President Donald Trump personally dictated an fiery rebuttal statement to a recent story in The New York Times on the administration’s position on the Affordable Care Act’s cost-sharing payments, according to a report from Politico.
The statement, which was delivered to Secretary of Health and Human Services Tom Price, was then attributed to an HHS spokesperson, the report said.
The ACA’s cost-sharing reduction (CSR) payments help subsidise insurers who offer low out-of-pocket cost plans to poorer Americans.
House Republicans sued the Obama administration in 2014, saying that the payments were illegal since they were not approved by Congress. The court agreed, but allowed the payments to continue as the Obama administration filed an appeal.
Health policy analysts worried that the Trump administration would drop the appeal, ending the CSR payments and causing insurers to leave the market. This could cause costs to rise and effectively allow Trump to help Obamacare’s exchanges collapse.

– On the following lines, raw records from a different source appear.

(** The state of a run once it has started. *)
Definition started (self : Benchmark) (name : string) (w : world) : world :=
  set_stdout
    (stdout w ++ [match experiment_of self name w with
                  | Some experiment => Start_experiment experiment
                  | None => Start_experiment_dry_run
                  end]) w.

(** The [width] lowest decimal digits of [n], the highest first. *)
Fixpoint fixed (width : nat) (n : N) : string :=
  match width with
  | O => EmptyString
  | S width' =>
      String (pretty_N_char ((n `div` (10 ^ N.of_nat width')) `mod` 10)%N)
        (fixed width' n)
  end.

(** The number of decimal digits of [n], none for 0. *)
Definition digits (n : N) : nat := String.length (pretty_N_go n EmptyString).

(** Strictly before, in the order of [sorted]. *)
Definition before (s1 s2 : string) : Prop := String.le s1 s2 ∧ s1 ≠ s2.

(** A name of a directory entry: not empty, not [.] nor [..], and without
    [/]. *)
Definition valid_name (x : string) : Prop :=
  x ≠ EmptyString ∧ x ≠ "." ∧ x ≠ ".." ∧ occurs "/" x = false.

Global Instance valid_name_dec (x : string) : Decision (valid_name x).
Proof. unfold valid_name. apply _. Defined.

(** The entries of [directory] have names, as in any file system. *)
Definition named_entries (root : node) (directory : string) : Prop :=
  ∀ names, os.listdir root directory = Return names → Forall valid_name names.

(** What [join] puts before a name. *)
Definition join_prefix (d : string) : string :=
  if bool_decide (d = EmptyString) || endswith "/" d then d else d +:+ "/".

(** The entries of a directory, none for what is not one. *)
Definition entries_of (t : option node) : gmap string node :=
  match t with
  | Some (Dir entries) => entries
  | _ => ∅
  end.

Definition is_dir (n : node) : bool :=
  match n with
  | Dir _ => true
  | File _ => false
  end.

(** The names of the directories among the entries of a directory. *)
Definition dir_names (entries : gmap string node) : list string :=
  filter (λ x, from_option is_dir false (entries !! x))
    (fst <$> map_to_list entries).

(** What [_get_subdirs] returns, as a function of the files. *)
Definition subdirs (root : node) (directory : string)
    : result exception (list string) :=
  match os.listdir root directory with
  | Raise e => Raise e
  | Return names =>
      Return (sorted (filter (λ x, os.path.isdir root x)
                        (os.path.join directory <$> names)))
  end.
Lemma renderChord_loop_outcome (strategy : StaffStrategy) (notes : list string) :
  forall (noteObjs : list NoteEntry) (r : SVGRenderer.t),
    (Exists (fun s => parseNoteString s = None) notes /\
     exists k : nat,
       renderChord_loop strategy notes noteObjs r
       = (Throw ParseError, takeUids k r))
    \/
    (Forall (fun s => parseNoteString s <> None) notes /\
     renderChord_loop strategy notes noteObjs r
     = (Return (noteObjs ++ chordEntriesFrom strategy (nextUid r) notes),
        takeUids (List.length notes) r)).
Proof.
  induction notes as [|s notes IH]; intros noteObjs r.
  - right. split; [constructor|]. cbn. rewrite app_nil_r, takeUids_0. reflexivity.
  - destruct (parseNoteString s) as [n|] eqn:Hp.
    + assert (Hstep : renderChord_loop strategy (s :: notes) noteObjs r
                      = renderChord_loop strategy notes
                          (noteObjs
                           ++ [mkNoteEntry
                                 (setTransform 0 (yPosOf strategy n)
                                    (noteGroupOf strategy n (yPosOf strategy n)
                                       (nextUid r)))
                                 n 0 (yPosOf strategy n) 0])
                          (takeUids 1 r)).
      { cbn [renderChord_loop]. rewrite Hp. unfold bind at 1.
        rewrite renderNote_exact. reflexivity. }
      rewrite Hstep. cbn [chordEntriesFrom]. rewrite Hp.
      match goal with
      | |- context [renderChord_loop strategy notes ?acc ?r1] =>
          destruct (IH acc r1) as [(Hex & k & Hrun)|(Hall & Hrun)]; rewrite Hrun
      end.
      * left. split; [right; exact Hex|]. exists (1 + k)%nat.
        rewrite takeUids_takeUids. reflexivity.
      * right. split; [constructor; [congruence|exact Hall]|].
        rewrite takeUids_takeUids, <- app_assoc.
        cbn [app List.length nextUid takeUids].
        rewrite Nat.add_1_r. reflexivity.
    + left. split; [left; exact Hp|]. exists 0%nat.
      cbn [renderChord_loop]. rewrite Hp, takeUids_0. reflexivity.
Qed.
Definition req_secret (body : list byte) : request :=
  post [("X-Webhook-Secret", "s3cret")] body.

Definition req_bare (body : list byte) : request := post [] body.

Definition req_signed : request :=
  post [("X-Hub-Signature-256", Sample.signed "s3cret" Sample.body_check)]
    Sample.body_check.

Definition req_tampered_signature : request :=
  post [("X-Hub-Signature-256", Sample.tampered "s3cret" Sample.body_check)]
    Sample.body_check.

Definition req_tampered_body : request :=
  post [("X-Hub-Signature-256", Sample.signed "s3cret" Sample.body_check)]
    Sample.body_chock.

Definition req_latin1_signature : request :=
  post [("X-Hub-Signature-256", Sample.latin1_signature)] Sample.body_check.

Definition req_default_secret : request :=
  post [("X-Webhook-Secret", "automem-deploy-secret")] Sample.body_check.


(** Two bodies in which JSON escapes stand for a lone surrogate, U+D800,
    and for the two Chinese characters U+90E8 U+7F72. *)
Definition body_surrogate : list byte :=
  b ("{" +:+ Sample.lit "source" +:+ ":" +:+ Sample.lit "\ud800" +:+ "}").

Definition body_wide_action : list byte :=
  b ("{" +:+ Sample.lit "action" +:+ ":" +:+ Sample.lit "\u90e8\u7f72" +:+ "}").

Definition lone_surrogate : str := [55296%N].
Definition wide_action : str := [37096%N; 32626%N].

(** What [json.loads] gives on the sample bodies; anything else is not
    JSON. *)
Definition loads_table : list (list byte * (exn + value)) :=
  [ (Sample.body_check, inr (VDict [(u "action", VStr (u "check"))]));
    (Sample.body_restart, inr (VDict [(u "action", VStr (u "restart"))]));
    (Sample.body_source, inr (VDict [(u "source", VStr (u "ci"))]));
    (Sample.body_empty_object, inr (VDict []));
    (body_surrogate, inr (VDict [(u "source", VStr lone_surrogate)]));
    (body_wide_action, inr (VDict [(u "action", VStr wide_action)])) ].

Fixpoint lookup_body (t : list (list byte * (exn + value)))
    (payload : list byte) : exn + value :=
  match t with
  | [] => inl (Exn JSONDecodeError "Expecting value: line 1 column 1 (char 0)")
  | (k, r) :: t' =>
      if Sample.bytes_eqb k payload then r else lookup_body t' payload
  end.

(** What becomes of the calls that print or send.  With [all_return]
    nothing fails.  With [utf8_console] the standard output is UTF-8: the
    line that names the source [\ud800] cannot be printed.  With
    [latin1_status] the status line of [send_error] is Latin-1: a message
    that ends in an action above U+00FF cannot be sent.  With
    [client_gone] the client has closed the connection before the body of
    the response is written. *)
Definition all_return (ev : event) : option exn := None.



Definition unsendable : exn :=
  Exn UnicodeEncodeError
    "'latin-1' codec can't encode characters in position 29-30: ordinal not in range(256)".

Definition latin1_status (ev : event) : option exn :=
  match ev with
  | SendError _ [_; Fmt (VStr (c :: _))] =>
      if (255 <? c)%N then Some unsendable else None
  | _ => None
  end.

Definition broken_pipe : exn := Exn BrokenPipeError "[Errno 32] Broken pipe".

Definition client_gone (ev : event) : option exn :=
  match ev with
  | Write _ | SendError _ _ => Some broken_pipe
  | _ => None
  end.

(** A world where the script is there or not, as [exists_] says, its run
    ends as [result] says, and the calls that print or send fail as
    [failing] says. *)
Definition world_with (exists_ : bool) (result : exn + CompletedProcess)
    (failing : event -> option exn) : world :=
  {| path_exists := fun _ => exists_;
     subprocess_run := fun _ _ _ => result;
     json_loads := lookup_body loads_table;
     fails := failing |}.

Definition ok_run : exn + CompletedProcess :=
  inr {| returncode := 0; stdout := u "Already up to date."; stderr := [] |}.

Definition failed_run : exn + CompletedProcess :=
  inr {| returncode := 1; stdout := u "Fetching...";
         stderr := u "fatal: merge conflict" |}.

Definition timed_out : exn + CompletedProcess := inl Sample.timeout_error.

Definition denied : exn + CompletedProcess :=
  inl MoreSamples.permission_error.

End IOSample.

(** * Properties *)

(** ** The library models agree with the libraries *)

Module SHA256Facts.
Import Py SHA256.

Example K_first : nth 0 K 0 = 0x428a2f98 /\ nth 63 K 0 = 0xc67178f2.
Proof. split; reflexivity. Qed.

Example H0_first : nth 0 H0 0 = 0x6a09e667 /\ nth 7 H0 0 = 0x5be0cd19.
Proof. split; reflexivity. Qed.

Example sha256_abc :
  hex (sha256 (b "abc"))
  = "ba7816bf8f01cfea414140de5dae2223b00361a396177a9cb410ff61f20015ad".
Proof. vm_compute. reflexivity. Qed.

Example sha256_empty :
  hex (sha256 [])
  = "e3b0c44298fc1c149afbf4c8996fb92427ae41e4649b934ca495991b7852b855".
Proof. vm_compute. reflexivity. Qed.

Example sha256_two_blocks :
  hex (sha256 (repeat "a"%byte 100))
  = "2816597888e4a0d3a36b82b83316ab32680eb8f00f8cd3b904d681246d285a0e".
Proof. vm_compute. reflexivity. Qed.

Example hmac_fox :
  hmac_hexdigest (b "key") (b "The quick brown fox jumps over the lazy dog")
  = "f7bc83f430538424b13298e6aa6fb143ef4d59a14946175997479dbc2d1a3cd8".
Proof. vm_compute. reflexivity. Qed.

Example hmac_long_key :
  hmac_hexdigest (repeat "k"%byte 100) (b "hello")
  = "3fd578d761a4f6703009e92d2e8a0aea22ab9ab50d4ad250dc95d8c369dec3f5".
Proof. vm_compute. reflexivity. Qed.

Lemma hex_digit_ascii (x : byte) :
  is_ascii_char (hex_digit (N.shiftr (Byte.to_N x) 4)) = true
  /\ is_ascii_char (hex_digit (N.land (Byte.to_N x) 15)) = true.
Proof. destruct x; split; reflexivity. Qed.

(** A hexadecimal digest is ASCII, whatever the digest. *)
Lemma hex_isascii (bs : list byte) : isascii (hex bs) = true.
Proof.
  induction bs as [|x bs IH]; [reflexivity|].
  destruct (hex_digit_ascii x) as [Hhi Hlo].
  cbn [hex isascii]. rewrite Hhi, Hlo, IH. reflexivity.
Qed.

End SHA256Facts.

Module PyFacts.
Import Py.

Example int_plain : int "18" = inr 18.
Proof. reflexivity. Qed.

Example int_spaces_sign_underscore : int " -1_000 " = inr (-1000).
Proof. reflexivity. Qed.

Example int_refused :
  map int ["abc"; "1__0"; "_1"; "1_"; "4 2"; "+-1"; "1.0"]
  = repeat (inl (Exn ValueError "invalid literal for int() with base 10")) 7.
Proof. reflexivity. Qed.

On Monday, The New York Times reported that the Trump administration would continue to pay the CSR payments to insurers while the lawsuit was pending, giving some clarity to the issue until the next court date in May.

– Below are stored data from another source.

(* ===== verification/SourceRegistry.v ===== *)
(** * The library source registry
    ([plugins/org.evoframework.playback.mpd/src/source_registry.rs])

    The registered sources with their reachability state machine, the broadcast of
    state changes, the defaults per kind and the reachability probes.  The file
    system's and the media server's answers are arguments; the registry's
    persistence is modelled as the list of records it writes and reads (the TOML text
    and the staging file are not). *)

From S2P Require Import Prelude.
Local Open Scope N_scope.

(** ** Data *)

(** [SourceKind] *)
Inductive SourceKind :=
| LocalInternal
| LocalUsb (device_node label : str)
| NetworkNasSmb (server share username : str)
| NetworkNasNfs (server export : str)
| CloudGdrive (account_ref : str)
| CloudOnedrive (account_ref : str)
| NetworkDlna (service_id control_url base_url : str).

(** [SourceState] *)
Inductive SourceState :=
| Probing
| Online
| Degraded (reason : str) (since_ms : N)
| Offline (reason : str) (since_ms : N)
| Retired.

(** [SourceStateDiscriminant] *)
Inductive SourceStateDiscriminant := DProbing | DOnline | DDegraded | DOffline | DRetired.

#[export] Instance SourceState_eq_dec : EqDecision SourceState.
Proof. solve_decision. Defined.
#[export] Instance SourceStateDiscriminant_eq_dec : EqDecision SourceStateDiscriminant.
Proof. solve_decision. Defined.

(** [SourceState::discriminant] *)
Definition discriminant (s : SourceState) : SourceStateDiscriminant :=
  match s with
  | Probing => DProbing
  | Online => DOnline
  | Degraded _ _ => DDegraded
  | Offline _ _ => DOffline
  | Retired => DRetired
  end.
(* ===== verification/Radio.v ===== *)
(** * Radio state ([plugins/org.evoframework.network/src/rfkill.rs], [wifi_radio.rs])

    The kernel's block state read from [/sys/class/rfkill] and its combination with
    flight mode and the operator's preference.  The directory is a parameter: the list
    of its entries' names in the order the file system gives them, with the contents
    of the four files of each ([None] when unreadable). *)

From S2P Require Import Prelude.
Local Open Scope N_scope.

(** ** rfkill *)

(** [RadioKind] *)
Inductive RadioKind := Wlan | Bluetooth | Wwan | UnknownRadio (s : str).

#[export] Instance RadioKind_eq_dec : EqDecision RadioKind.
Proof. solve_decision. Defined.

Definition from_kernel_str (s : str) : RadioKind :=
  let t := trim s in
  if bool_decide (t = lit "wlan") then Wlan
  else if bool_decide (t = lit "bluetooth") then Bluetooth
  else if bool_decide (t = lit "wwan") then Wwan
  else UnknownRadio t.

Definition operator_label (k : RadioKind) : str :=
  match k with Wlan => lit "wifi" | Bluetooth => lit "bluetooth" | Wwan => lit "wwan" | UnknownRadio s => s end.

(** [RfkillEntry] *)
Record RfkillEntry := {
  index : N;
  rf_name : str;
  rf_kind : RadioKind;
  rf_soft : bool;
  rf_hard : bool;
}.

(** A directory entry: its name ([None] when not UTF-8) and its files. *)
Record SysfsEntry := {
  se_file_name : option str;
  se_name : option str;
  se_type : option str;
  se_soft : option str;
  se_hard : option str;
}.

(** [read_trim], [read_bool] *)
Definition read_trim (f : option str) : option str := option_map trim f.
Definition read_bool (f : option str) : option bool :=
  s ← read_trim f;
  if bool_decide (s = lit "0") then Some false
  else if bool_decide (s = lit "1") then Some true
  else None.

(** [parse_one]; the reason of a failure is only logged. *)
Definition parse_one (e : SysfsEntry) (idx : N) : option RfkillEntry :=
  name ← read_trim (se_name e);
  kind_raw ← read_trim (se_type e);
  soft ← read_bool (se_soft e);
  hard ← read_bool (se_hard e);
  Some {| index := idx; rf_name := name; rf_kind := from_kernel_str kind_raw;
          rf_soft := soft; rf_hard := hard |}.

(** The body of the loop of [read_from]. *)
Definition read_entry (e : SysfsEntry) : option RfkillEntry :=
  name ← se_file_name e;
  idx_str ← strip_prefix (lit "rfkill") name;
  idx ← parse_u32 idx_str;
  parse_one e idx.

(** [read_from]: [None] when the directory cannot be read. *)
Definition read_from (dir : option (list SysfsEntry)) : list RfkillEntry :=
  match dir with
  | None => []
  | Some es => sort_by (key_le index) (omap read_entry es)
  end.

(** [RadioBlockState] *)
Record RadioBlockState := { soft_blocked : bool; hard_blocked : bool }.
Definition is_clear (b : RadioBlockState) : bool := negb (soft_blocked b) && negb (hard_blocked b).

(** [aggregate_for] *)
Definition aggregate_for (entries : list RfkillEntry) (kind : RadioKind) : option RadioBlockState :=
  match filter (fun e => rf_kind e = kind) entries with
  | [] => None
  | matching => Some {| soft_blocked := existsb rf_soft matching; hard_blocked := existsb rf_hard matching |}
  end.

(** ** The radio *)

(** [RadioState], [RadioSource], [RadioStateView] *)
Inductive RadioState := Enabled | Disabled.
Definition is_enabled (s : RadioState) : bool := match s with Enabled => true | Disabled => false end.
Definition from_bool (b : bool) : RadioState := if b then Enabled else Disabled.
Inductive RadioSource := Preference | FlightMode | HardwareBlock.
Record RadioStateView := {
  effective_state : RadioState;
  preference : RadioState;
  view_hard_blocked : bool;
  view_soft_blocked : bool;
  radio_source : RadioSource;
}.

(** [resolve] *)
Definition resolve (pref : RadioState) (flight_mode : bool) (block : option RadioBlockState)
    : RadioStateView :=
  let '(hard, soft) :=
    match block with Some b => (hard_blocked b, soft_blocked b) | None => (false, false) end in
  let '(eff, src) :=
    if hard then (Disabled, HardwareBlock)
    else if flight_mode then (Disabled, FlightMode)
    else (pref, Preference) in
  {| effective_state := eff; preference := pref; view_hard_blocked := hard;
     view_soft_blocked := soft; radio_source := src |}.

(** ** Correctness *)

Lemma read_from_elem es r : r ∈ read_from (Some es) <-> exists e, e ∈ es /\ read_entry e = Some r.
Proof. unfold read_from. by rewrite sort_by_elem, list_elem_of_omap. Qed.

(** Every directory entry that parses is read, whatever its neighbours hold, none
    is invented or lost, and the result is in the order of the kernel's indices. *)
Theorem read_from_correct es :
  Sorted (key_le index) (read_from (Some es)) /\ read_from (Some es) ≡ₚ omap read_entry es.
Proof. split; [apply (sort_by_sorted (key_le index))|apply sort_by_perm]. Qed.

Lemma existsb_elem {A} (f : A -> bool) l : existsb f l = true <-> exists x, x ∈ l /\ f x = true.
Proof. rewrite existsb_exists. by setoid_rewrite list_elem_of_In. Qed.

Lemma aggregate_hard entries kind :
  (exists b, aggregate_for entries kind = Some b /\ hard_blocked b = true) <->
  exists e, e ∈ entries /\ rf_kind e = kind /\ rf_hard e = true.
Proof.
  unfold aggregate_for.
  assert (Hin : forall e, e ∈ filter (fun e => rf_kind e = kind) entries <-> rf_kind e = kind /\ e ∈ entries).
  { intros e. by rewrite list_elem_of_filter. }
  destruct (filter _ entries) as [|e0 l].
  - split; [by intros (? & ? & _)|]. intros (e & He & Hk & _).
    assert (e ∈ []) as ?%elem_of_nil; [|done]. by apply Hin.
  - split.
    + intros (b & [= <-] & Hb). change (existsb rf_hard (e0 :: l) = true) in Hb. apply existsb_elem in Hb as (e & He & Hh).
      apply Hin in He as [? ?]. eauto.
    + intros (e & He & Hk & Hh). eexists. split; [done|]. change (existsb rf_hard (e0 :: l) = true).
      apply existsb_elem. exists e. split; [by apply Hin|done].
Qed.

(** The Wi-Fi radio is reported enabled exactly when the operator prefers it
    enabled, flight mode is off and no Wi-Fi radio that the kernel lists is
    hard-blocked; a soft block does not count.  The source named is the hardware block
    first, then flight mode, then the preference. *)
Theorem radio_state_correct es pref flight_mode :
  let v := resolve pref flight_mode (aggregate_for (read_from (Some es)) Wlan) in
  let blocked := exists e r, e ∈ es /\ read_entry e = Some r /\ rf_kind r = Wlan /\ rf_hard r = true in
  (effective_state v = Enabled <-> pref = Enabled /\ flight_mode = false /\ ~ blocked)
  /\ (radio_source v = HardwareBlock <-> blocked)
  /\ (radio_source v = FlightMode <-> flight_mode = true /\ ~ blocked)
  /\ preference v = pref.
Proof.
  intros v blocked.
  assert (Hb : blocked <-> exists b, aggregate_for (read_from (Some es)) Wlan = Some b /\ hard_blocked b = true).
  { rewrite aggregate_hard. subst blocked. setoid_rewrite read_from_elem. naive_solver. }
  clearbody blocked. subst v. unfold resolve.
  destruct (aggregate_for _ _) as [[soft [|]]|]; cbn; [|destruct flight_mode, pref..]; cbn;
    naive_solver.
Qed.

On Tuesday, HHS responded in a statement. It called the Times report incorrect, said Obamacare was failing, and attacked Democrats for not working with Trump and Republicans on healthcare. Here’s the statement in full:
“The administration is currently deciding its position on the matter. We have not been contacted by Democrats to save Obamacare, perhaps because they consider Obamacare to be a losing cause. Democrats need to help solve this failed Obamacare plan. The report was in reference to the current status of the lawsuit and is not an indication of what will happen in the future. No decision has been made about how the administration will proceed.”

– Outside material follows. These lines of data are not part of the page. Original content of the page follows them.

(** ** Blocks *)

(** [BlockAccumulator::set] *)
Definition set (key value : str) (b : BlockAccumulator) : BlockAccumulator :=
  if bool_decide (key = lit "ssid") then
    {| b_ssid := decode_value value; b_psk := b_psk b; key_mgmt_none := key_mgmt_none b;
       b_hidden := b_hidden b |}
  else if bool_decide (key = lit "psk") then
    {| b_ssid := b_ssid b; b_psk := decode_value value; key_mgmt_none := key_mgmt_none b;
       b_hidden := b_hidden b |}
  else if bool_decide (key = lit "key_mgmt") then
    let mechanisms := map to_ascii_uppercase (split_whitespace (unquote value)) in
    {| b_ssid := b_ssid b; b_psk := b_psk b;
       key_mgmt_none := match mechanisms with [] => false | _ => true end
                        && forallb (fun m => bool_decide (m = lit "NONE")) mechanisms;
       b_hidden := b_hidden b |}
  else if bool_decide (key = lit "scan_ssid") then
    {| b_ssid := b_ssid b; b_psk := b_psk b; key_mgmt_none := key_mgmt_none b;
       b_hidden := bool_decide (trim value = lit "1") |}
  else b.

Definition non_empty (o : option str) : option str :=
  s ← o; if str_is_empty s then None else Some s.

(** [BlockAccumulator::finish] *)
Definition finish (b : BlockAccumulator) : option WpaNetwork :=
  s ← non_empty (b_ssid b);
  let p := non_empty (b_psk b) in
  let o := key_mgmt_none b || match p with None => true | Some _ => false end in
  Some {| ssid := s; psk := if o then None else p; open := o; hidden := b_hidden b |}.

(** The loop of [parse_wpa_supplicant_conf]: [None] outside a block. *)
Fixpoint parse_conf_lines (ls : list str) (block : option BlockAccumulator) : option WpaNetwork :=
  match ls with
  | [] => b ← block; finish b
  | line :: ls' =>
      let line := trim line in
      if str_is_empty line || starts_with (lit "#") line then parse_conf_lines ls' block
      else match block with
      | None =>
          let squashed := filter (fun c => is_whitespace c = false) line in
          if bool_decide (squashed = lit "network={") || bool_decide (squashed = lit "network=")
          then parse_conf_lines ls' (Some empty_block)
          else parse_conf_lines ls' None
      | Some cur =>
          if starts_with (lit "}") line then
            match finish cur with
            | Some net => Some net
            | None => parse_conf_lines ls' None
            end
          else if bool_decide (line = lit "{") then parse_conf_lines ls' (Some cur)
          else match split_once (lit "=") line with
          | None => parse_conf_lines ls' (Some cur)
          | Some (key, value) => parse_conf_lines ls' (Some (set (trim key) (trim value) cur))
          end
      end
  end.

(** [parse_wpa_supplicant_conf] *)
Definition parse_wpa_supplicant_conf (raw : str) : option WpaNetwork :=
  parse_conf_lines (lines raw) None.

(** ** NetworkManager profiles *)

(** [NmProfileRow] *)
Record NmProfileRow := { name : str; kind : str }.

(** [pick_foreign_wifi_profile] *)
Definition is_foreign_wifi (ours hotspot : str) (r : NmProfileRow) : bool :=
  bool_decide (trim (kind r) = lit "802-11-wireless") && bool_decide (trim (name r) <> trim ours)
  && bool_decide (trim (name r) <> trim hotspot) && negb (str_is_empty (trim (name r))).
Definition pick_foreign_wifi_profile (rows : list NmProfileRow) (ours hotspot : str)
    : option NmProfileRow := find (is_foreign_wifi ours hotspot) rows.

(** [split_terse] *)
Fixpoint split_terse_go (cur : str) (s : str) : list str :=
  match s with
  | [] => [rev cur]
  | c :: s' =>
      if c =? BACKSLASH then
        match s' with
        | [] => [rev cur]
        | next :: s'' => split_terse_go (next :: cur) s''
        end
      else if c =? 58 then rev cur :: split_terse_go [] s'
      else split_terse_go (c :: cur) s'
  end.
Definition split_terse (line : str) : list str := split_terse_go [] line.

(** [parse_nm_profile_rows] *)
Definition parse_nm_profile_rows (raw : str) : list NmProfileRow :=
  omap (fun line =>
    if str_is_empty (trim line) then None
    else match split_terse line with
         | n :: k :: _ => Some {| name := n; kind := k |}
         | _ => None
         end) (lines raw).

(** ** What a parse returns *)

Lemma finish_wf b net :
  finish b = Some net -> ssid net <> [] /\ (open net = true <-> psk net = None) /\ psk net <> Some [].
Proof.
  unfold finish. destruct (b_ssid b) as [[|c s]|]; [done| |done]. cbn. intros [= <-]. cbn.
  destruct (key_mgmt_none b), (b_psk b) as [[|d p]|]; cbn; split_and!; done.
Qed.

The statement was attributed to HHS spokesperson Alleigh Marré.
Trump was concerned that alleviating some of the concern from Democrats over the CSR payments would make them less likely to come to the table to negotiate on healthcare, the report said.
While the White House typically sets the message, Politico said that is is “unusual” for a statement from an executive agency to be personally crafted directly by the president.